In his introduction to the play, Stephen Greenblatt argues that the identical twins which feature in Shakespeare’s The Comedy of Errors, “are fairly commonplace and the fact that two people can bear the same name even more so, but Shakespeare’s play calls attention to all that is potentially disorienting in the routine circumstances of life.” It is hard to understand what Greenblatt means when he says that “identical twins are fairly commonplace” – in what era, for whom, in what sense? In biological terms they are neither commonplace nor are they rare. In historical terms, being born identical in the late-sixteenth century was extremely hazardous, especially for the twins but more particularly for the mother bearing them. Moreover, the equation suggested in this quotation between identical twins and “routine” and “life”, again elides the biological and historical specificity of multiple birth, and the artistic transformation implied by bringing identical twins to a stage of observation that is both comic and tragic.
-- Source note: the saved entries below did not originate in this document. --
(** The watermark the ancestry is checked against is the trusted one. *)
Lemma newer_watermark h s ref :
  trusted h s → newer s ref → wm_Generation (cs_watermark s) ≠ 0%N →
  (wm_Generation (cs_watermark s) ≤ sr_Generation ref)%N ∧
  (wm_Generation (cs_watermark s) = sr_Generation ref → wm_Commit (cs_watermark s) = sr_Commit ref) ∧
  ∀ c, cs_state s = Some c →
    (sr_Generation (as_reference c) ≤ wm_Generation (cs_watermark s))%N ∧
    (sr_Generation (as_reference c) = wm_Generation (cs_watermark s) →
     sr_Commit (as_reference c) = wm_Commit (cs_watermark s)).
Proof.
  intros [_ Ht] [Hn Ha] Hg. destruct (Ht Hg) as (_ & _ & _ & _ & Hlin).
  assert (∀ c, cs_state s = Some c →
    (sr_Generation (as_reference c) ≤ wm_Generation (cs_watermark s))%N ∧
    (sr_Generation (as_reference c) = wm_Generation (cs_watermark s) →
     sr_Commit (as_reference c) = wm_Commit (cs_watermark s))) as Hc.
  { intros c Ec. pose proof (Hlin c Ec) as Hl. simpl in Hl. apply ancestor_le in Hl as Hle.
    split; [done|]. intros E. rewrite E in Hl. by apply ancestor_same in Hl. }
  destruct (cs_state s) as [c|] eqn:Ec.
  - destruct (Hc c eq_refl) as [Hle _].
    destruct (decide (sr_Generation (as_reference c) = wm_Generation (cs_watermark s))) as [E|E].
    + pose proof (Hn c eq_refl). split_and!; [lia|lia|done].
    + destruct Ha as [? ?]; [done|intros ? [= <-]; lia|]. by split_and!.
  - destruct Ha as [? ?]; [done|done|]. by split_and!.
Qed.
What Greenblatt “calls to attention” is rather more a narrow understanding of what it means to be and see twins, which he suggest are “as like one another as two coins of equal value” By monetising twinship in this way he overlooks the challenge of staging twins, where one must select players that are not and cannot be identically alike, that are not made of metal but of flesh and bone and genes and hair and so on, and that are not of equal value. Such are the disembodied and paper-based assumptions of a cultural materialist, inattentive to the physicality of theatre and the biology of playing up and out.
 Stephen Greenblatt, ‘The Comedy of Errors’, in The Norton Shakespeare: Based on the Oxford Edition, ed. Stephen Greenblatt, Walter Cohen, Jean E. Howard and Katherine Eisaman Maus (New York: W. W. Norton, 1997), pp. 683–684.
 Stephen Greenblatt, ‘The Comedy of Errors’, in The Norton Shakespeare, p. 688.